In 1970, Flood decided he didn’t want to play for the Phillies after a trade, and filed a lawsuit against the MLB, asking the MLB to allow true free agency for the first time. The lawsuit argued that baseball teams were violating federal anti-trust legislation by not allowing players to choose which teams they would play for. Flood sat out the 1970 season as the case proceeded, played 13 games in 1971, and then never played in the MLB again. It has long been rumored he was blackballed by the MLB owners and commissioner in retaliation for threatening their power. In 1972 the Supreme Court ruled against Flood. Despite this setback, his lawsuit eventually led to the seminal “Seitz decision” in arbitration. The1976 Seitz Decision was the genesis of the modern free agency system, which generated millions of dollars for players while granting them the freedom to choose their employer.
Flood was reportedly bitter about his treatment by the MLB, and struggled in for years with alcoholism, before a happier latter quarter of his life.
Flood’s courageous stance cost him dearly. But it benefited hundreds of players after him. Flood was a martyr to the cause of shifting the Overton window.
“The Overton window, also known as the window of discourse, describes the range of ideas tolerated in public discourse. The term is derived from its originator, Joseph P. Overton, a former vice president of the Mackinac Center for Public Policy, who, in his description of his window, claimed that an idea’s political viability depends mainly on whether it falls within the window, rather than on politicians’ individual preferences.[1][2] According to Overton’s description, his window includes a range of policies considered politically acceptable in the current climate of public opinion, which a politician can recommend without being considered too extreme to gain or keep public office.”
Many important contributors to our modern, liberal order are under-appreciated or unknown; they, like Curt Flood, successfully shifted the Overton Window but at the cost of their standing in society, their fortunes, or, in some cases, their life.
Conversely, the coarsening of public discourse can be attributed to those martyrs who shifted the acceptable range of speech away from what society has historically tolerated.
Overton postulated that acceptable discourse existed on a spectrum, with no room for radical or unthinkable speech.
Martyrs of the Overton Window state a radical (or even unthinkable) fact. They often pay a dear price for doing so, but, in the act of stating the unthinkable, they force the public to unwittingly accept a new Overton Window. The downstream impact of their very public stance and crucifixion is acceptance of their idea as sensible, popular, or even policy.
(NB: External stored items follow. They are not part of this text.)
(* ===== verification/HostTrace.v ===== *)
(** * What a job does to its host, in order

    A log for the hosts of the install and external-egress jobs, and a small
    logic for it: [runs m R] says that [m], over any host, adds events to the log
    of which, with its answer, [R] holds. *)
From stdpp Require Import gmap.
From S2P Require Import Prelude GoStrings Strconv GoValue Firewall FirewallAgent Shell AgentPaths AgentHost NetPolicy InstanceFiles InstanceRuntime PackageCommands AgentPackages EgressProcess.
From Stdlib Require Import Ascii.
From stdpp Require Import options.
Open Scope Z_scope.

(** ** Events *)

Inductive host_event :=
(** a command and its exit code *)
| Did (args : list string) (code : Z)
| Asked (args : list string)
(** a file written, and whether it succeeded *)
| Saved (path : string) (done : bool)
| Deleted (path : string) (recursive : bool)
| ReadFile (path : string) (r : io string)
| ReadLink (path : string) (r : io string)
| Signalled (pid : Z) (s : signal)
(** a mode changed, a temporary file or directory made *)
| Touched (path : string).

#[global] Instance signal_eq_dec : EqDecision signal.
Proof. solve_decision. Defined.
#[global] Instance io_error_eq_dec : EqDecision io_error.
Proof. solve_decision. Defined.
#[global] Instance result_eq_dec {E A} `{EqDecision E, EqDecision A} : EqDecision (result E A).
Proof. solve_decision. Defined.
#[global] Instance host_event_eq_dec : EqDecision host_event.
Proof. solve_decision. Defined.

Notation traced H := (H * list host_event)%type.

Definition with_events {H A} (m : hostM H A) (f : A → list host_event) : hostM (traced H) A :=
  λ '(h, log), let '(a, h) := m h in (a, (h, log ++ f a)).
Definition unseen {H A} (m : hostM H A) : hostM (traced H) A := with_events m (λ _, []).

Definition seen_agent {H} (o : agent_ops H) : agent_ops (traced H) :=
  {| op_run := λ args, with_events (op_run o args) (λ r, [Did args r.1]);
     op_output := λ args, with_events (op_output o args) (λ _, [Asked args]);
     op_write := λ f, with_events (op_write o f) (λ r, [Saved (file_Path f) (is_ok r)]);
     op_remove := λ p rec, with_events (op_remove o p rec) (λ _, [Deleted p rec]);
     op_lstat := λ p, unseen (op_lstat o p);
     op_read := λ p, with_events (op_read o p) (λ r, [ReadFile p r]);
     op_now := unseen (op_now o) |}.

Definition seen_instance {H} (o : runtime_ops H) : runtime_ops (traced H) :=
  {| base := seen_agent (base o);
     op_reject := λ p, unseen (op_reject o p);
     op_unlink := λ p, with_events (op_unlink o p) (λ _, [Deleted p false]);
     op_look_path := λ n, unseen (op_look_path o n);
     op_is_executable := λ p, unseen (op_is_executable o p);
     op_glob := λ p, unseen (op_glob o p);
     op_elapsed := unseen (op_elapsed o) |}.

Definition seen_packages {H} (o : package_ops H) : package_ops (traced H) :=
  {| instance_host := seen_instance (instance_host o);
     op_combined := λ args, with_events (op_combined o args) (λ _, [Asked args]);
     op_geteuid := unseen (op_geteuid o);
     op_getenv := λ name, unseen (op_getenv o name);
     op_stat := λ p, unseen (op_stat o p);
     op_write_raw := λ p c m, with_events (op_write_raw o p c m) (λ r, [Saved p (is_ok r)]);
     op_chmod := λ p m, with_events (op_chmod o p m) (λ _, [Touched p]);
     op_mkdir_temp := λ pat, with_events (op_mkdir_temp o pat) (λ _, [Touched pat]);
     op_create_temp := λ pat, with_events (op_create_temp o pat) (λ _, [Touched pat]);
     op_remove_tree := λ p, with_events (op_remove_tree o p) (λ _, [Deleted p true]);
     op_sleep := λ ms, unseen (op_sleep o ms) |}.

Definition seen_egress {H} (o : egress_ops H) : egress_ops (traced H) :=
  {| packages := seen_packages (packages o);
     op_readlink := λ p, with_events (op_readlink o p) (λ r, [ReadLink p r]);
     op_signal := λ pid s, with_events (op_signal o pid s) (λ _, [Signalled pid s]);
     op_stat_exec := λ p, unseen (op_stat_exec o p);
     op_stat_mode := λ p, unseen (op_stat_mode o p) |}.

(** The events and the answer of a computation started with an empty log. *)
Definition log_of {H A} (m : hostM (traced H) A) (h : H) : list host_event := (m (h, [])).2.2.
Definition answer_of {H A} (m : hostM (traced H) A) (h : H) : A := (m (h, [])).1.

(** ** The logic *)

Section logic.
Context {H : Type}.
Notation M A := (hostM (traced H) A).

Definition runs {A} (m : M A) (R : A → list host_event → Prop) : Prop :=
  ∀ h log, ∃ a h' new, m (h, log) = (a, (h', log ++ new)) ∧ R a new.

(** Only events of [P]. *)
Definition emits {A} (P : host_event → Prop) (m : M A) : Prop := runs m (λ _ new, Forall P new).

Lemma runs_ret {A} (a : A) (R : A → list host_event → Prop) : R a [] → runs (mret a) R.
Proof. intros HR h log. exists a, h, []. by rewrite app_nil_r. Qed.

Lemma runs_bind {A B} (m : M A) (f : A → M B) (R1 : A → list host_event → Prop) (R : B → list host_event → Prop) :
  runs m R1 → (∀ a new, R1 a new → runs (f a) (λ b new', R b (new ++ new'))) → runs (m ≫= f) R.
Proof.
  intros Hm Hf h log. destruct (Hm h log) as (a & h1 & n1 & E1 & H1).
  destruct (Hf a n1 H1 h1 (log ++ n1)) as (b & h2 & n2 & E2 & H2). exists b, h2, (n1 ++ n2).
  unfold mbind, hostM_bind. by rewrite E1, E2, <-(assoc_L (++)).
Qed.

Lemma runs_weaken {A} (m : M A) (R R' : A → list host_event → Prop) :
  runs m R → (∀ a new, R a new → R' a new) → runs m R'.
Proof. intros Hm Hi h log. destruct (Hm h log) as (a & h' & n & E & Hn). exists a, h', n. split; [done|by apply Hi]. Qed.

Lemma runs_events {A} (m : hostM H A) f (R : A → list host_event → Prop) : (∀ a, R a (f a)) → runs (with_events m f) R.
Proof. intros HR h log. unfold with_events. destruct (m h) as [a h']. exists a, h', (f a). split; [done|apply HR]. Qed.

Lemma runs_log {A} (m : M A) R h : runs m R → R (answer_of m h) (log_of m h).
Proof. intros Hm. unfold answer_of, log_of. destruct (Hm h []) as (a & h' & n & E & Hn). by rewrite E. Qed.

(** *** Only such events *)

Lemma emits_ret {A} P (a : A) : emits P (mret a : M A).
Proof. by apply runs_ret. Qed.
Lemma emits_bind {A B} P (m : M A) (f : A → M B) : emits P m → (∀ a, emits P (f a)) → emits P (m ≫= f).
Proof.
  intros Hm Hf. eapply runs_bind; [exact Hm|]. intros a new Hn. eapply runs_weaken; [apply Hf|].
  intros b new' Hn'. by apply Forall_app.
Qed.
Lemma emits_events {A} P (m : hostM H A) f : (∀ a, Forall P (f a)) → emits P (with_events m f).
Proof. intros HP. by apply runs_events. Qed.
Lemma emits_event {A} P (m : hostM H A) f : (∀ a, P (f a)) → emits P (with_events m (λ a, [f a])).
Proof. intros HP. apply emits_events. intros a. by rewrite Forall_singleton. Qed.
Lemma emits_unseen {A} P (m : hostM H A) : emits P (unseen m).
Proof. by apply emits_events. Qed.
Lemma emits_impl {A} (P Q : host_event → Prop) (m : M A) : (∀ e, P e → Q e) → emits P m → emits Q m.
Proof. intros Hi Hm. eapply runs_weaken; [exact Hm|]. intros a new Hn. eapply Forall_impl; [exact Hn|exact Hi]. Qed.
Lemma emits_and {A} (P Q : host_event → Prop) (m : M A) : emits P m → emits Q m → emits (λ e, P e ∧ Q e) m.
Proof.
  intros HP HQ h log. destruct (HP h log) as (a & h' & n & E & Hn). destruct (HQ h log) as (a2 & h2 & n2 & E2 & Hn2).
  rewrite E in E2. injection E2 as <- <- En. apply app_inv_head in En as <-. exists a, h', n. split; [done|]. by apply Forall_and.
Qed.

(** What holds of an answer by itself can be added. *)
Lemma runs_then_emits {A B} P (R : list host_event → Prop) (m : M A) (f : A → M B) :
  (∀ l l', R l → R l' → R (l ++ l')) → (∀ l, Forall P l → R l) →
  emits P m → (∀ a, runs (f a) (λ _, R)) → runs (m ≫= f) (λ _, R).
Proof.
  intros Happ HP Hm Hf. eapply runs_bind; [exact Hm|]. intros a new Hn. eapply runs_weaken; [apply Hf|]. intros b new' Hn'. apply Happ; [by apply HP|done].
Qed.
End logic.

(** A call with an event or without one, and the structure of a computation; what
    is left is [P] of the events, and the calls of other functions. *)
Ltac walk_host :=
  repeat match goal with
  | |- emits _ (mbind _ _) => apply emits_bind
  | |- emits _ (mret _) => apply emits_ret
  | |- emits _ (let '(_, _) := ?x in _) => destruct x
  | |- emits _ (match ?x with _ => _ end) => destruct x eqn:?
  | |- emits _ (op_run _ _) => apply emits_event; intros ?
  | |- emits _ (op_output _ _) => apply emits_event; intros ?
  | |- emits _ (op_combined _ _) => apply emits_event; intros ?
  | |- emits _ (op_write _ _) => apply emits_event; intros ?
  | |- emits _ (op_write_raw _ _ _ _) => apply emits_event; intros ?
  | |- emits _ (op_remove _ _ _) => apply emits_event; intros ?
  | |- emits _ (op_unlink _ _) => apply emits_event; intros ?
  | |- emits _ (op_remove_tree _ _) => apply emits_event; intros ?
  | |- emits _ (op_read _ _) => apply emits_event; intros ?
  | |- emits _ (op_readlink _ _) => apply emits_event; intros ?
  | |- emits _ (op_chmod _ _ _) => apply emits_event; intros ?
  | |- emits _ (op_mkdir_temp _ _) => apply emits_event; intros ?
  | |- emits _ (op_create_temp _ _) => apply emits_event; intros ?
  | |- emits _ (op_lstat _ _) => apply emits_unseen
  | |- emits _ (op_now _) => apply emits_unseen
  | |- emits _ (op_reject _ _) => apply emits_unseen
  | |- emits _ (op_look_path _ _) => apply emits_unseen
  | |- emits _ (op_is_executable _ _) => apply emits_unseen
  | |- emits _ (op_glob _ _) => apply emits_unseen
  | |- emits _ (op_elapsed _) => apply emits_unseen
  | |- emits _ (op_geteuid _) => apply emits_unseen
  | |- emits _ (op_getenv _ _) => apply emits_unseen
  | |- emits _ (op_stat _ _) => apply emits_unseen
  | |- emits _ (op_sleep _ _) => apply emits_unseen
  | |- emits _ (op_stat_exec _ _) => apply emits_unseen
  | |- emits _ (op_stat_mode _ _) => apply emits_unseen
  | |- ∀ _, _ => intros ?
  end.

(** ** Functions every job uses *)

Section shared.
Context {H : Type} (o : runtime_ops H) (P : host_event → Prop).

Lemma executable_emits name candidates : emits P (resolveExecutable (seen_instance o) name candidates).
Proof.
  assert (∀ l, emits P (first_executable (seen_instance o) l)) as Hf.
  { induction l as [|c l IH]; cbn [first_executable]; cbv zeta; [walk_host|].
    destruct (_ =s ""); [done|]. apply emits_bind; [apply emits_unseen|]. intros []; [walk_host|done]. }
  unfold resolveExecutable. cbv zeta. apply emits_bind; [destruct (_ =s ""); walk_host|].
  intros [path|]; [destruct (negb _); [walk_host|]|]; (apply emits_bind; [apply Hf|intros; walk_host]).
Qed.
End shared.
Section install.
#[local] Set Default Proof Using "Type*".
Context (sprint : any → string) {H : Type} (ops : package_ops H) (units : list string) (P : host_event → Prop).
Context (HP : install_events units P).
Notation pk := (seen_packages ops).
Notation allowed m := (emits P m).

Ltac command := first [ done | by split; [vm_compute; done|] | by split; [done|discriminate] ].
Ltac event := first [apply (ie_asked _ _ HP) | apply (ie_read _ _ HP) | apply (ie_did _ _ HP); command].
Ltac walk := walk_host; try event.

Lemma attempts_allowed remaining attempt name args st :
  install_commands units name args → allowed (tracked_attempts pk remaining attempt name args st).
Proof.
  intros Ha. revert attempt st. induction remaining as [|remaining IH]; intros attempt st; cbn [tracked_attempts]; [walk|]. cbv zeta.
  apply emits_bind; [apply emits_event; intros ?; by apply (ie_did _ _ HP)|]. intros [code out]. destruct (code =? 0); [walk|].
  destruct (if aptFailureLooksSandboxSetuid out then aptSandboxRootFallbackCommand name args else None) as [[name' args']|] eqn:Ef.
  - assert (aptSandboxRootFallbackCommand name args = Some (name', args')) as Hf by by destruct (aptFailureLooksSandboxSetuid out).
    apply emits_bind; [apply emits_event; intros [c o]; apply (ie_did _ _ HP); by eapply fallback_commands|].
    intros [c o]. destruct (c =? 0); [walk|]. destruct (_ || _); [walk|]. apply emits_bind; [walk|]. intros [|]; [walk|apply IH].
  - destruct (_ || _); [walk|]. apply emits_bind; [walk|]. intros [|]; [walk|apply IH].
Qed.

Lemma run_tracked_allowed name args st :
  install_commands units name args → allowed (runTrackedInstallCommand pk (name :: args) st).
Proof. apply attempts_allowed. Qed.

Lemma candidate_allowed packageName st : allowed (aptPackageCandidateAvailable pk packageName st).
Proof. unfold aptPackageCandidateAvailable. cbv zeta. walk. Qed.

Lemma and_then_allowed m k : allowed m → (∀ st, allowed (k st)) → allowed (and_then (H := traced H) m k).
Proof. intros Hm Hk. unfold and_then. apply emits_bind; [done|]. intros [[] st]; [apply Hk|walk]. Qed.

Lemma run_step_allowed name args st : install_commands units name args → allowed (run_step pk (name :: args) st).
Proof. intros Ha. unfold run_step. apply emits_bind; [apply emits_event; intros ?; by apply (ie_did _ _ HP)|]. intros []. walk. Qed.

Lemma universe_allowed packageName st : allowed (tryPrepareUbuntuUniverseRepository pk packageName st).
Proof.
  unfold tryPrepareUbuntuUniverseRepository. cbv zeta. apply emits_bind; [unfold hostOSReleaseID; walk|]. intros id.
  destruct (negb _); [walk|]. apply emits_bind; [apply executable_emits|]. intros [p found].
  apply and_then_allowed; [destruct found; [walk|apply run_step_allowed; command]|]. intros st1.
  apply and_then_allowed; [apply run_step_allowed; command|]. intros st2.
  apply and_then_allowed; [apply run_step_allowed; command|]. intros st3. apply candidate_allowed.
Qed.

Lemma index_allowed code packageName st : allowed (refresh_index sprint pk code packageName st).
Proof.
  unfold refresh_index. apply emits_bind; [apply run_tracked_allowed; command|]. intros [ok st1].
  apply emits_bind; [apply candidate_allowed|]. intros [av st2]. destruct (negb ok); [walk|]. destruct (negb av); [|walk].
  apply emits_bind; [apply universe_allowed|]. intros []. walk.
Qed.

Lemma repair_allowed st : allowed (repairUbuntuPackageState pk st).
Proof.
  unfold repairUbuntuPackageState. apply emits_bind; [apply run_tracked_allowed; command|]. intros [ok st1]. cbv zeta.
  apply emits_bind; [apply run_tracked_allowed; command|]. intros [ok2 st2]. destruct (negb ok2); [walk|].
  apply emits_bind; [apply run_tracked_allowed; command|]. intros []. walk.
Qed.

Lemma package_allowed code packageName st :
  isSafeDebianPackageName (trim_space packageName) = true → allowed (install_package sprint pk code packageName st).
Proof.
  intros Hs. unfold install_package. cbv zeta.
  assert (∀ st, allowed (runTrackedInstallCommand pk (install_command packageName) st)) as Hi.
  { intros st'. apply run_tracked_allowed. split; [intros _; by apply install_allowed|done]. }
  apply emits_bind; [apply Hi|]. intros [[] st1]; [walk|]. destruct (negb _); [walk|].
  apply emits_bind; [apply repair_allowed|]. intros [reason st2]. destruct (negb _); [walk|].
  apply emits_bind; [apply Hi|]. intros []. walk.
Qed.

Lemma units_allowed code packageName us st : us ⊆ units → allowed (enable_units pk code packageName us st).
Proof.
  revert st. induction us as [|unit us IH]; intros st Hu; cbn [enable_units]; [walk|].
  apply emits_bind; [apply run_tracked_allowed; split; [done|]; intros _; exists unit; set_solver|].
  intros [[] st1]; [apply IH; set_solver|walk].
Qed.

Lemma known_units_emits fallback us : allowed (firstKnownUnit_from pk fallback us).
Proof. revert fallback. induction us as [|u us IH]; intros f; cbn [firstKnownUnit_from]; walk; auto. Qed.
Lemma known_state_emits us : allowed (firstKnownActiveState pk us).
Proof. induction us as [|u us IH]; cbn [firstKnownActiveState]; walk; auto. Qed.

(** The verifiers of packages only ask. *)
Lemma verified_units_emits label version fields us : allowed (verified_units pk label version fields us).
Proof.
  unfold verified_units, firstKnownUnit. apply emits_bind; [apply known_state_emits|]. intros a.
  apply emits_bind; [apply known_units_emits|]. intros u. walk.
Qed.
Lemma verify_package_emits code hint : allowed (verify_package pk code hint).
Proof.
  unfold verify_package, verifyOpenVPN, verifyWireGuard, verifyIPsec, verifyPPP, verifyHTTPProxy, verifyXL2TPD, verifyShadowsocks.
  repeat match goal with |- emits _ (if code =s _ then _ else _) => destruct (code =s _) end;
    walk_host; repeat first [apply executable_emits | apply verified_units_emits | apply (ie_asked _ _ HP) | progress walk_host].
Qed.

Lemma verify_install_allowed code packageName hint st :
  isSafeDebianPackageName (trim_space packageName) = true → allowed (install_and_verify sprint pk code packageName hint units st).
Proof.
  intros Hs. unfold install_and_verify. apply emits_bind; [by apply package_allowed|]. intros [st1|]; [|walk].
  apply emits_bind; [by apply units_allowed|]. intros [st2|]; [|walk]. apply emits_bind; [apply verify_package_emits|]. intros. walk.
Qed.

(** With the events of the policy file as well. *)
Lemma ubuntu_install_allowed code packageName hint :
  (∀ done, P (Saved autostart_policy_path done)) → P (Deleted autostart_policy_path false) →
  isSafeDebianPackageName (trim_space packageName) = true → allowed (installUbuntuPackageCapability sprint pk code packageName hint units).
Proof.
  intros Hsave Hdel Hs. unfold installUbuntuPackageCapability. apply emits_bind; [walk|]. intros euid. destruct (negb _); [walk|].
  apply emits_bind; [apply index_allowed|]. intros [st|]; [|walk]. destruct (negb _); [by apply verify_install_allowed|].
  apply emits_bind; [unfold preventPackageServiceAutostart; walk; apply Hsave|]. intros [[created|e] st']; [|walk].
  apply emits_bind; [by apply verify_install_allowed|]. intros result. apply emits_bind; [destruct created; walk; apply Hdel|]. intros. walk.
Qed.
End install.

Lemma manager_allowed_events units : install_events units manager_allowed.
Proof. split; [done|done|]. intros name args code [Hm _]. exact Hm. Qed.

(** Every command of a package manager that the install of a package with a
    safe name runs, on any host and on every path (updates, repairs, repeats, and
    the form without apt's own sandbox), is on the allow-list, and so runs in a
    unit of its own when the agent has an invocation and [systemd-run]. *)
Theorem installer_commands_allowed {H} sprint (ops : package_ops H) code packageName hint units (h : H) name args exit :
  isSafeDebianPackageName (trim_space packageName) = true →
  Did (name :: args) exit ∈ log_of (installUbuntuPackageCapability sprint (seen_packages ops) code packageName hint units) h →
  manager_command name = true →
  isAllowedPackageManagerCommand name args = true ∧ runs_in_own_unit name args.
Proof.
  intros Hs Hin Hm. pose proof (runs_log _ _ h (ubuntu_install_allowed sprint ops units _ (manager_allowed_events units) code packageName hint (λ _, I) I Hs)) as Hl.
  rewrite Forall_forall in Hl. specialize (Hl _ Hin Hm). split; [done|by apply allowed_own_unit].
Qed.

(** ** The policy against starting services *)

(** No event of a file. *)
Definition no_file (e : host_event) : Prop := match e with Saved _ _ | Deleted _ _ => False | _ => True end.
Lemma no_file_events units : install_events units no_file.
Proof. by split. Qed.

(** The policy that was written is deleted at the end; without one nothing is. *)
Definition policy_undone (l : list host_event) : Prop :=
  (Saved autostart_policy_path true ∈ l → last l = Some (Deleted autostart_policy_path false))
  ∧ (Saved autostart_policy_path true ∉ l → ∀ p rec, Deleted p rec ∉ l).

Lemma no_file_elem l e : Forall no_file l → (∀ p b, e ≠ Saved p b) ∧ (∀ p b, e ≠ Deleted p b) ∨ e ∉ l.
Proof. rewrite Forall_forall. intros Hl. destruct e; try (left; split; congruence); right; intros He; apply (Hl _ He). Qed.

Lemma no_file_undone l : Forall no_file l → policy_undone l.
Proof.
  intros Hl. split.
  - intros Hin. rewrite Forall_forall in Hl. by destruct (Hl _ Hin).
  - intros _ p rec Hin. rewrite Forall_forall in Hl. by destruct (Hl _ Hin).
Qed.
Lemma undone_app l l' : Forall no_file l → policy_undone l' → policy_undone (l ++ l').
Proof.
  intros Hl [H1 H2]. rewrite Forall_forall in Hl. split.
  - intros [Hin|Hin]%elem_of_app; [by destruct (Hl _ Hin)|]. rewrite last_app. by rewrite (H1 Hin).
  - intros Hn p rec [Hin|Hin]%elem_of_app; [by destruct (Hl _ Hin)|]. apply (H2 (λ H, Hn (proj2 (elem_of_app _ _ _) (or_intror H))) _ _ Hin).
Qed.


(** ** Attempts *)

(** The command, or its form without the sandbox. *)
Definition attempt_of (name : string) (args : list string) (e : host_event) : Prop :=
  ∃ code, e = Did (name :: args) code
    ∨ ∃ name' args', aptSandboxRootFallbackCommand name args = Some (name', args') ∧ e = Did (name' :: args') code.

Definition last_succeeded (l : list host_event) : Prop := ∃ args, last l = Some (Did args 0).

(** What a run of the loop with [n] attempts left gives. *)
Definition attempts_spec (name : string) (args : list string) (n : nat) (r : bool * list gomap) (l : list host_event) : Prop :=
  (1 ≤ length l ≤ 2 * n)%nat ∧ Forall (attempt_of name args) l ∧ (r.1 = true ↔ last_succeeded l)
  ∧ (aptInstallCommandVerb name args = "" → length l = 1%nat).

Lemma last_snoc_succeeded l args code : last_succeeded (l ++ [Did args code]) ↔ code = 0.
Proof. unfold last_succeeded. rewrite last_snoc. split; [by intros (? & [= _ ->])|intros ->; eauto]. Qed.

Lemma no_verb_no_fallback name args name' args' :
  aptSandboxRootFallbackCommand name args = Some (name', args') → aptInstallCommandVerb name args ≠ "".
Proof. unfold aptSandboxRootFallbackCommand. intros Hf Hv. by rewrite Hv in Hf. Qed.
Lemma no_verb_no_retry name args code out : shouldRetryAptInstallCommand name args code out = true → aptInstallCommandVerb name args ≠ "".
Proof. unfold shouldRetryAptInstallCommand. intros Hf Hv. rewrite Hv, orb_true_r in Hf. done. Qed.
Examples of Overton Window Martyrs are below. They all took a public stance on an issue that was deemed unacceptable at the time, suffered for the stance, then saw their ideas move into the mainstream soon after.
(Moving the Overton Window is not always or even often a good thing, nor am I endorsing the direction in which these martyrs shifted the window; I am merely observing a phenomenon):
The Dixie Chicks and the Iraq War
Colin Kaepernick and Police Brutality
Early Protestants (Who are also martyrs sans Overton shifting)
Rene Girard’s theories explain the scapegoat mechanism used in these cases, but I think linking his ideas to the Overton Window and public discourse is new.